» **Task details**:
Nothing but the lines from the start of the records below through the line that has "if ok then parse_call" should appear, each exactly as given.

[Saved entries]

(** [parseCallExpression] and [parseGenericCall]. *)
Definition parse_call (callee : Expression) (typeArgs : list TypeRef) : M Expression :=
  let_ tok <- cur;
  let_ args <- parseCallArguments;
  let_ end_ <- cur;
  buildCallOrPartial callee typeArgs args tok end_.
Definition parseCallExpression (callee : Expression) : M Expression := parse_call callee [].
Definition parseGenericCall (callee : Expression) : M Expression :=
  let_ typeArgs <- parseTypeArgumentsFromCurrent n;
  let_ ok <- expectPeek T_LParen;
  if ok then parse_call callee typeArgs else ret callee.

(** ** Subscripts *)

(** [parseOptionalSliceStep]: the step, if there is one. *)
Definition parseOptionalSliceStep : M Expression :=
  let_ colon <- peekTokenIs T_Colon;
  if colon then
    do_ nextToken;
    let_ ended <- peekTokenIs T_RBracket;
    if ended then ret NilExpression else next_expression
  else ret NilExpression.

(** The end and the step of a slice, from its first colon. *)
Definition parse_slice (t : Token) (left start : Expression) : M Expression :=
  do_ nextToken;
  let_ colon <- cur;
  let_ next <- peek;
  let_ stop <- (if tok_is next T_RBracket || tok_is next T_Colon then ret NilExpression else next_expression);
  let_ step <- parseOptionalSliceStep;
  do_ expectPeek T_RBracket;
  ret (IndexExpression t left (RangeExpression colon start stop true step)).
(* ===== verification/StmtParser.v ===== *)
(** * StmtParser: parsing statements and programs

    The statement half of src/internal/parser/parser.go, the knot between
    expressions and statements, and [ParseProgram]. *)

From S2P Require Import Prelude GoText Token Lexer Ast Parsing TypeParser ExprParser.
#[local] Open Scope Z_scope.
#[local] Open Scope parser_scope.

(** [fmt]'s [%q] on a name: letters and digits print as they are. *)
Definition quote_name (s : gostring) : gostring := [Byte.x22] ++ s ++ [Byte.x22].

(** [applyDocComment], and the documentation that a declaration takes from its
    decorators. *)
Definition or_doc (own doc : gostring) : gostring := match own with [] => doc | _ => own end.
Definition function_doc (f : FunctionStatement) (doc : gostring) : FunctionStatement :=
  let 'mkFunction t a st d ds nm g ps r b := f in mkFunction t a st (or_doc d doc) ds nm g ps r b.
Definition class_doc (c : ClassStatement) (doc : gostring) : ClassStatement :=
  let 'mkClass t d ds nm g e i m dt fd := c in mkClass t (or_doc d doc) ds nm g e i m dt fd.
Definition interface_doc (i : InterfaceStatement) (doc : gostring) : InterfaceStatement :=
  let 'mkInterface t d nm g ps ms ds fs := i in mkInterface t (or_doc d doc) nm g ps ms ds fs.
Definition applyDocComment (s : Statement) (doc : gostring) : Statement :=
  match s with
  | Function_ f => Function_ (function_doc f doc)
  | Class_ c => Class_ (class_doc c doc)
  | Interface_ i => Interface_ (interface_doc i doc)
  | s => s
  end.

Definition decorate_function (f : FunctionStatement) (ds : list Decorator) (doc : gostring) :=
  let 'mkFunction t a st d _ nm g ps r b := f in mkFunction t a st (or_doc d doc) ds nm g ps r b.
Definition decorate_class (c : ClassStatement) (ds : list Decorator) (doc : gostring) :=
  let 'mkClass t d _ nm g e i m dt fd := c in mkClass t (or_doc d doc) ds nm g e i m dt fd.
Definition decorate_declaration (d : DeclarationStatement) (ds : list Decorator) (doc : gostring) :=
  let 'mkDeclaration t k ty nm v d' _ := d in mkDeclaration t k ty nm v (or_doc d' doc) ds.

(** A map entry [m[k] = v]: the map of a class is kept in order of insertion. *)
Fixpoint assoc_set (k : gostring) (v : list Decorator) (l : list (gostring * list Decorator)) :
    list (gostring * list Decorator) :=
  match l with
  | [] => [(k, v)]
  | (k', v') :: l => if decide (k = k') then (k, v) :: l else (k', v') :: assoc_set k v l
  end.

(** ** The statements that contain no expression and no statement *)

Section Simple.
Variable n : nat.

(** [parsePath] and [parsePathHere]. *)
Definition parse_path_rest (first : gostring) : M (list gostring) :=
  loop n (fun path =>
    let_ dot <- peekTokenIs T_Dot;
    if dot then
      do_ nextToken;
      let_ ok <- expectPeekIdentifierName;
      if ok then (let_ t <- cur; ret (inl (path ++ [Literal t]))) else ret (inr path)
    else ret (inr path)) [first].
Definition parsePath : M (list gostring) :=
  let_ ok <- expectPeekIdentifierName;
  if ok then (let_ t <- cur; parse_path_rest (Literal t)) else ret [].
Definition parsePathHere : M (list gostring) := let_ t <- cur; parse_path_rest (Literal t).
(* ===== verification/TypeGrammar.v ===== *)
(** * TypeGrammar: the grammar of types, and that the parser recognises it

    Unions and intersections group to the right, a [?] belongs to the first
    name only, and two closing angle brackets may be scanned as one [>>]. *)

From S2P Require Import Prelude GoText Token Lexer Ast Parsing TypeParser ExprParser StmtParser Cursor.
#[local] Open Scope Z_scope.
#[local] Open Scope parser_scope.

(** ** The grammar *)

Inductive dotted : gostring -> list Token -> gostring -> Prop :=
| dotted_end name : dotted name [] name
| dotted_part name d t ts name' :
    tok_Type d = T_Dot -> isIdentifierNameToken (tok_Type t) = true ->
    dotted (name ++ bs "." ++ Literal t) ts name' -> dotted name (d :: t :: ts) name'.

Inductive question : list Token -> bool -> Prop :=
| no_question : question [] false
| a_question q : tok_Type q = T_Question -> question [q] true.

Inductive brackets : list Token -> bool -> Prop :=
| no_brackets : brackets [] false
| a_brackets l r : tok_Type l = T_LBracket -> tok_Type r = T_RBracket -> brackets [l; r] true.

Inductive type_written : list Token -> TypeRef -> Prop :=
| written_atom ts t : atom_written ts t -> type_written ts t
| written_operator ts t op us u :
    atom_written ts t -> tok_Type op = T_BitOr \/ tok_Type op = T_BitAnd -> type_written us u ->
    type_written (ts ++ op :: us) (operator_type t (Literal op) u)
with atom_written : list Token -> TypeRef -> Prop :=
| written_name q nullable t path name args_ts args list_ts list_ :
    question q nullable ->
    isTypeStartToken (tok_Type t) || (isIdentifierNameToken (tok_Type t) && negb (bool_decide (path = []))) = true ->
    dotted (Literal t) path name ->
    args_written name args_ts args ->
    brackets list_ts list_ ->
    atom_written (q ++ t :: path ++ args_ts ++ list_ts) (mkTypeRef t name nullable args list_ None [] None)
with args_written : gostring -> list Token -> list TypeRef -> Prop :=
| written_no_args name : args_written name [] []
| written_args name lt ts args gt :
    isNonGenericTypeName name = false -> tok_Type lt = T_LT -> list_written ts args ->
    tok_Type gt = T_GT -> args_written name (lt :: ts ++ [gt]) args
with list_written : list Token -> list TypeRef -> Prop :=
| written_last ts t : type_written ts t -> list_written ts [t]
| written_more ts t c us args :
    type_written ts t -> tok_Type c = T_Comma -> list_written us args ->
    list_written (ts ++ c :: us) (t :: args).
Inductive writes : nat -> (Type_ -> bool) -> list Token -> Expression -> Prop :=
| writes_operand p f ts e : operand f ts e -> writes p f ts e
| writes_suffix p fl f ts l op us e :
    writes p fl ts l -> fl (tok_Type op) = true -> (lowest <= p < level (tok_Type op))%nat ->
    suffix f l op us e -> writes p f (ts ++ op :: us) e
with operand : (Type_ -> bool) -> list Token -> Expression -> Prop :=
| operand_name t : is_name_operand (tok_Type t) = true -> operand anything [t] (Ident (ident_of t))
| operand_literal t e : literal_expression t = Some e -> operand anything [t] e
| operand_group o ts f e c :
    tok_Type o = T_LParen -> writes lowest f ts e -> tok_Type c = T_RParen ->
    operand anything (o :: ts ++ [c]) (mark_parenthesized e)
| operand_prefix t us f r :
    is_prefix_operator (tok_Type t) = true -> writes prefix_level f us r ->
    operand (right_edge prefix_level f) (t :: us) (PrefixExpression t (Literal t) r false)
| operand_await t us f r :
    tok_Type t = T_Await -> writes prefix_level f us r ->
    operand (right_edge prefix_level f) (t :: us) (AwaitExpression t r)
| operand_empty_list o c :
    tok_Type o = T_LBracket -> tok_Type c = T_RBracket ->
    operand anything [o; c] (ListLiteral o [] false c)
| operand_list o ts e us es c :
    tok_Type o = T_LBracket -> element ts e -> elements us es -> tok_Type c = T_RBracket ->
    operand anything (o :: ts ++ us ++ [c]) (ListLiteral o (e :: es) false c)
| operand_empty_dict o c :
    tok_Type o = T_LBrace -> tok_Type c = T_RBrace -> operand anything [o; c] (DictLiteral o [] c)
| operand_set o ts f e us es c :
    tok_Type o = T_LBrace -> writes lowest f ts e -> elements us es -> tok_Type c = T_RBrace ->
    operand anything (o :: ts ++ us ++ [c]) (SetLiteral o (e :: es) c)
| operand_dict o ts fk k colon vs fv v us es c :
    tok_Type o = T_LBrace -> writes lowest fk ts k -> tok_Type colon = T_Colon -> writes lowest fv vs v ->
    entries us es -> tok_Type c = T_RBrace ->
    operand anything (o :: ts ++ colon :: vs ++ us ++ [c]) (DictLiteral o (mkEntry k v false :: es) c)
with suffix : (Type_ -> bool) -> Expression -> Token -> list Token -> Expression -> Prop :=
| suffix_binary l op us f r :
    is_binary (tok_Type op) = true -> writes (right_level (tok_Type op)) f us r ->
    suffix (right_edge (right_level (tok_Type op)) f) l op us
      (InfixExpression op l (Literal op) r None false)
| suffix_is_not l op no us f r :
    tok_Type op = T_Is -> tok_Type no = T_Not -> writes (level T_Is) f us r ->
    suffix (right_edge (level T_Is) f) l op (no :: us) (InfixExpression op l (bs "is not") r None false)
| suffix_instanceof l op ts t :
    tok_Type op = T_InstanceOf -> type_text ts t ->
    suffix after_type l op ts
      (InfixExpression op l (Literal op) (Ident (mkIdent op (TypeRef_String t))) (Some t) false)
| suffix_cast l op ts t :
    tok_Type op = T_As -> type_text ts t -> suffix after_type l op ts (CastExpression op l t false)
| suffix_assign l op us f v :
    tok_Type op = T_Assign -> writes lowest f us v ->
    suffix (right_edge lowest f) l op us (AssignmentExpression op l v)
| suffix_compound l op us f v ty lit :
    compound_operator (tok_Type op) = Some (ty, lit) -> writes lowest f us v ->
    suffix (right_edge lowest f) l op us
      (AssignmentExpression op l (InfixExpression (operator_token_at op ty lit) l lit v None false))
| suffix_postfix l op :
    tok_Type op = T_Inc \/ tok_Type op = T_Dec -> suffix anything l op [] (PostfixExpression op l (Literal op))
| suffix_selector l op name :
    tok_Type op = T_Dot \/ tok_Type op = T_OptionalChain -> isIdentifierNameToken (tok_Type name) = true ->
    suffix anything l op [name]
      (SelectorExpression name l (ident_of name) (bool_decide (tok_Type op = T_OptionalChain)) false)
| suffix_call l op ts args c :
    tok_Type op = T_LParen -> arguments ts args -> tok_Type c = T_RParen ->
    existsb arg_hole args = false ->
    suffix anything l op (ts ++ [c]) (CallExpression op [] l args c)
| suffix_partial l op ts args c :
    tok_Type op = T_LParen -> arguments ts args -> tok_Type c = T_RParen ->
    existsb arg_hole args = true -> existsb arg_spread args = false ->
    suffix anything l op (ts ++ [c]) (PartialExpression op [] l args c)
| suffix_index l op us f i c :
    tok_Type op = T_LBracket -> writes lowest f us i -> tok_Type c = T_RBracket ->
    suffix anything l op (us ++ [c]) (IndexExpression op l i)
| suffix_slice l op us s colon vs e ws st c :
    tok_Type op = T_LBracket -> optional us s -> tok_Type colon = T_Colon -> optional vs e ->
    slice_step ws st -> tok_Type c = T_RBracket ->
    suffix anything l op (us ++ colon :: vs ++ ws ++ [c])
      (IndexExpression op l (RangeExpression colon s e true st))
| suffix_range l op us f e :
    tok_Type op = T_Range \/ tok_Type op = T_RangeExcl -> writes (level T_Range) f us e ->
    suffix (not_by (right_edge (level T_Range) f)) l op us
      (RangeExpression op l e (bool_decide (tok_Type op = T_RangeExcl)) NilExpression)
| suffix_range_by l op us f e by_ vs g st :
    tok_Type op = T_Range \/ tok_Type op = T_RangeExcl -> writes (level T_Range) f us e -> tok_Type by_ = T_By ->
    f T_By = true -> writes (level T_Range) g vs st ->
    suffix (right_edge (level T_Range) g) l op (us ++ by_ :: vs)
      (RangeExpression op l e (bool_decide (tok_Type op = T_RangeExcl)) st)
| suffix_ternary l op us f a colon vs g b :
    tok_Type op = T_Question -> writes lowest f us a -> tok_Type colon = T_Colon -> writes lowest g vs b ->
    suffix (right_edge lowest g) l op (us ++ colon :: vs) (TernaryExpression op l a b false)
| suffix_pipe l op us f r :
    tok_Type op = T_Pipe -> writes (level T_Pipe) f us r ->
    suffix (right_edge (level T_Pipe) f) l op us (PipeExpression op l r)
with argument : list Token -> CallArgument -> Prop :=
| argument_plain ts f e : writes lowest f ts e -> argument ts (mkArgument None e false (is_hole e))
| argument_named name colon ts f e :
    tok_Type name = T_Ident -> tok_Type colon = T_Colon -> writes lowest f ts e ->
    argument (name :: colon :: ts) (mkArgument (Some (ident_of name)) e false (is_hole e))
| argument_spread dots ts f e :
    tok_Type dots = T_Ellipsis -> writes lowest f ts e ->
    argument (dots :: ts) (mkArgument None e true (is_hole e))
with some_arguments : list Token -> list CallArgument -> Prop :=
| arguments_last ts a : argument ts a -> some_arguments ts [a]
| arguments_more ts a comma us args :
    argument ts a -> tok_Type comma = T_Comma -> some_arguments us args ->
    some_arguments (ts ++ comma :: us) (a :: args)
with arguments : list Token -> list CallArgument -> Prop :=
| arguments_none : arguments [] []
| arguments_some ts args : some_arguments ts args -> arguments ts args
with element : list Token -> Expression -> Prop :=
| element_plain ts f e : writes lowest f ts e -> element ts e
| element_spread dots ts f e :
    tok_Type dots = T_Ellipsis -> writes lowest f ts e -> element (dots :: ts) (SpreadExpression dots e)
with elements : list Token -> list Expression -> Prop :=
| elements_none : elements [] []
| elements_comma c : tok_Type c = T_Comma -> elements [c] []
| elements_more c ts e us es :
    tok_Type c = T_Comma -> element ts e -> elements us es -> elements (c :: ts ++ us) (e :: es)
with entries : list Token -> list DictEntry -> Prop :=
| entries_none : entries [] []
| entries_comma c : tok_Type c = T_Comma -> entries [c] []
| entries_pair c ts fk k colon vs fv v us es :
    tok_Type c = T_Comma -> writes lowest fk ts k -> tok_Type colon = T_Colon -> writes lowest fv vs v ->
    entries us es -> entries (c :: ts ++ colon :: vs ++ us) (mkEntry k v false :: es)
| entries_spread c dots ts f e us es :
    tok_Type c = T_Comma -> tok_Type dots = T_Ellipsis -> writes lowest f ts e -> entries us es ->
    entries (c :: dots :: ts ++ us) (mkEntry NilExpression e true :: es)
with optional : list Token -> Expression -> Prop :=
| optional_none : optional [] NilExpression
| optional_some ts f e : writes lowest f ts e -> optional ts e
with slice_step : list Token -> Expression -> Prop :=
| no_step : slice_step [] NilExpression
| a_step colon ts e : tok_Type colon = T_Colon -> optional ts e -> slice_step (colon :: ts) e.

» **Answer space**:
(** [parseCallExpression] and [parseGenericCall]. *)
Definition parse_call (callee : Expression) (typeArgs : list TypeRef) : M Expression :=
  let_ tok <- cur;
  let_ args <- parseCallArguments;
  let_ end_ <- cur;
  buildCallOrPartial callee typeArgs args tok end_.
Definition parseCallExpression (callee : Expression) : M Expression := parse_call callee [].
Definition parseGenericCall (callee : Expression) : M Expression :=
  let_ typeArgs <- parseTypeArgumentsFromCurrent n;
  let_ ok <- expectPeek T_LParen;
  if ok then parse_call callee typeArgs else ret callee.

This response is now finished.